4, 5. How did Jesus feel about his position with respect to Jehovah?
4 How did Jesus feel about submitting to Jehovah’s headship and coming to earth? The Scriptures state: “Christ Jesus, who, although he was existing in God’s form, gave no consideration to a seizure, namely, that he should be equal to God. No, but he emptied himself and took a slave’s form and came to be in the likeness of men. More than that, when he found himself in fashion as a man, he humbled himself and became obedient as far as death, yes, death on a torture stake.”—Phil. 2:5-8.
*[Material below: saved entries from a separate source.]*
Lemma rpartition_None c s : contains c s = false -> rpartition c s = None.
Proof.
  induction s as [ | a s IH]; ssimpl; [reflexivity | ].
  intros H. apply orb_false_iff in H as [Ha Hs].
  now rewrite (IH Hs), Ha.
Qed.

(** Splitting at a separator that does not occur later. *)
Lemma rpartition_last c s t :
  contains c t = false -> rpartition c (s +:+ String c t) = Some (s, t).
Proof.
  intros Ht. induction s as [ | a s IH]; ssimpl.
  - now rewrite (rpartition_None _ _ Ht), Ascii.eqb_refl.
  - now rewrite IH.
Qed.





(** A text without line breaks reads back as written, in one line. *)
Lemma universal_newlines_id s :
  contains CR s = false -> universal_newlines s = s.
Proof.
  induction s as [ | a s IH]; ssimpl; [reflexivity | ].
  intros H. apply orb_false_iff in H as [Ha Hs].
  rewrite Ha. now rewrite (IH Hs).
Qed.

Lemma first_line_id s : contains LF s = false -> first_line s = s.
Proof.
  induction s as [ | a s IH]; ssimpl; [reflexivity | ].
  intros H. apply orb_false_iff in H as [Ha Hs].
  rewrite Ha. now rewrite (IH Hs).
Qed.
End PyStrFacts.

(** ** The monad *)

Lemma bind_Return {A B} (m : M A) (f : A -> M B) st a st' :
  m st = (Return a, st') -> bind m f st = f a st'.
Proof. intros H. unfold bind. now rewrite H. Qed.

Lemma bind_Raise {A B} (m : M A) (f : A -> M B) st e st' :
  m st = (Raise e, st') -> bind m f st = (Raise e, st').
Proof. intros H. unfold bind. now rewrite H. Qed.

Lemma for_each_app {A} (l1 l2 : list A) (body : A -> M unit) st :
  for_each (l1 ++ l2) body st =
  match for_each l1 body st with
  | (Return _, st') => for_each l2 body st'
  | (Raise e, st') => (Raise e, st')
  end.
Proof.
  revert st. induction l1 as [ | x l1 IH]; intros st; simpl; [reflexivity | ].
  unfold bind. destruct (body x st) as [[[] | e] st1]; [apply IH | reflexivity].
Qed.

(** Unfold the monad's operations and the attribute accessors. *)
Ltac munfold :=
  unfold bind, ret, raise, lift, try_except, cache_set, cache_lookup, hash_get,
    hash_set, notification_map_set, notification_map_keys, isfile, listdir,
    open_w, f_write, open_r, get_method, getitem in *.

(** ** [get_value] *)

(** C4, as the code has it. For every cache state whose entry for the
    namespace, when there is one, is a mapping, every key, default value and
    namespace,
    [get_value] returns without raising and leaves the state as it is: it
    returns the value stored for the key when the namespace and the key are
    both present, and the caller's default when the namespace is absent or
    the key is absent from the snapshot. *)
Theorem get_value_returns_stored_or_default
    (st : state) (key : string) (default_val : json) (namespace : string) :
  (forall v, _cache st !! namespace = Some v -> exists snapshot, v = JObj snapshot) ->
  get_value key default_val namespace st =
  (Return match _cache st !! namespace with
          | Some (JObj snapshot) =>
              match PyDict.get key snapshot with
              | Some v => v
              | None => default_val
              end
          | _ => default_val
          end, st).
Proof.
  intros Hsnapshot. unfold get_value. munfold.
  destruct (_cache st !! namespace) as [v | ] eqn:E; [ | reflexivity].
  destruct (Hsnapshot v eq_refl) as [snapshot ->].
  now destruct (PyDict.get key snapshot).
Qed.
5 At all times, Jesus humbly submitted to his Father’s will. He said: “I cannot do a single thing of my own initiative; . . . the judgment that I render is righteous, because I seek, not my own will, but the will of him that sent me.” (John 5:30) “I always do the things pleasing to [my Father],” he declared. (John 8:29) Toward the end of his life on earth, Jesus said in prayer to his Father: “I have glorified you on the earth, having finished the work you have given me to do.” (John 17:4) Evidently, Jesus had no problem with recognizing and accepting God’s headship over him.
Submission to the Father Brings Benefits to the Son
6. What wonderful qualities did Jesus display?
6 When on earth, Jesus demonstrated many wonderful qualities. Among them was the great love he displayed for his Father. “I love the Father,” he said. (John 14:31) He also demonstrated great love for people. (Read Matthew 22:35-40.) Jesus was kind and considerate, not harsh or overbearing. “Come to me, all you who are toiling and loaded down,” he said, “and I will refresh you. Take my yoke upon you and learn from me, for I am mild-tempered and lowly in heart, and you will find refreshment for your souls. For my yoke is kindly and my load is light.” (Matt. 11:28-30) Sheeplike people of all ages, especially those who were downtrodden and oppressed, found great comfort in Jesus’ delightful personality and uplifting message.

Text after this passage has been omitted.